**Work to complete**: The result should be every line in the data below that carries the string "None".
[Data excerpts]
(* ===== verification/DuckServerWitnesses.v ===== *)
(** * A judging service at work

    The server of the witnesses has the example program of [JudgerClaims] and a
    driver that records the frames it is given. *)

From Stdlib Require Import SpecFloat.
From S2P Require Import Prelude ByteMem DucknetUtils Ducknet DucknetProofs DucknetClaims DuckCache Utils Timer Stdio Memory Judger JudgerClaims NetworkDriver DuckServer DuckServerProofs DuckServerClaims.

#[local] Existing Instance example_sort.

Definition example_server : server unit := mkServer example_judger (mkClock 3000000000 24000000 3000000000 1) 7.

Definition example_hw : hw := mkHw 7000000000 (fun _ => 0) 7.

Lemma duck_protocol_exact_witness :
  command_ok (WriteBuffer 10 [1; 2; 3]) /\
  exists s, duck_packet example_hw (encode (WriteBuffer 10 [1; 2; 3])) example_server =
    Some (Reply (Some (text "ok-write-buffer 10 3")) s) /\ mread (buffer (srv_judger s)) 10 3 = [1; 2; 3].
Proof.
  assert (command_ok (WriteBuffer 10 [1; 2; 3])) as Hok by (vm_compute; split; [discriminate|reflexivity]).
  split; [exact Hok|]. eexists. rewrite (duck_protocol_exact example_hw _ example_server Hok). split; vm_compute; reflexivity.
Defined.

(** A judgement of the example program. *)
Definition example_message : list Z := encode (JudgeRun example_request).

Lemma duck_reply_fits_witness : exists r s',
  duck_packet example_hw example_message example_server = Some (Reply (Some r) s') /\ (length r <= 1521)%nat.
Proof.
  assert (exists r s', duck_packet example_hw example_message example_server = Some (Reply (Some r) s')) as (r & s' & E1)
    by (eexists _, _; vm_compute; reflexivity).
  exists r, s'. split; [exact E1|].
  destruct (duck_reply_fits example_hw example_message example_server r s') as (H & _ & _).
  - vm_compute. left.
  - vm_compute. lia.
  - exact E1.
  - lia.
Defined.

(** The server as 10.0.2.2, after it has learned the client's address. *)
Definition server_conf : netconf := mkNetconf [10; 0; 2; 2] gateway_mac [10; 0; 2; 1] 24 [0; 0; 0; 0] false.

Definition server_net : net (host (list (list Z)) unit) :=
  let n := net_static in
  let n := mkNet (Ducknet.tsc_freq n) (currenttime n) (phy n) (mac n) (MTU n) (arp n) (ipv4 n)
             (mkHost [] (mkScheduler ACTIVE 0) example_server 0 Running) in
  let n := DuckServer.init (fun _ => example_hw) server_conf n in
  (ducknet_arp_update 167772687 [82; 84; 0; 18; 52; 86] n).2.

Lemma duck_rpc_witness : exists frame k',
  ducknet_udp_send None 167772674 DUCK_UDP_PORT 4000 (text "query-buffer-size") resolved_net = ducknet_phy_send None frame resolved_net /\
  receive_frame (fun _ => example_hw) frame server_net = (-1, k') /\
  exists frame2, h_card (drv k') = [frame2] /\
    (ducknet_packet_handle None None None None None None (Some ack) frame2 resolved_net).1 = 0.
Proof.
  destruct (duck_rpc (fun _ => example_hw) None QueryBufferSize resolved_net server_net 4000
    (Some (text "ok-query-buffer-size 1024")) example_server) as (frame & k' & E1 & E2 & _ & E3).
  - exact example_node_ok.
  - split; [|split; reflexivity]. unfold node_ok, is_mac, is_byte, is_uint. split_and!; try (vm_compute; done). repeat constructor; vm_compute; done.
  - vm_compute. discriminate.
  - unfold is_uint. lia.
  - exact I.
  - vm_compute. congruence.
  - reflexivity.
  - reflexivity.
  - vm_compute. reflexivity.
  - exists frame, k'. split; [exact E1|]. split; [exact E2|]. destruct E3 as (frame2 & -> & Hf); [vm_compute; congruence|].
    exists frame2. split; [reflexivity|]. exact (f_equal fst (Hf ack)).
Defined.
[/Data excerpts]
**Result of the task**:
  ducknet_udp_send None 167772674 DUCK_UDP_PORT 4000 (text "query-buffer-size") resolved_net = ducknet_phy_send None frame resolved_net /\
    (ducknet_packet_handle None None None None None None (Some ack) frame2 resolved_net).1 = 0.
  destruct (duck_rpc (fun _ => example_hw) None QueryBufferSize resolved_net server_net 4000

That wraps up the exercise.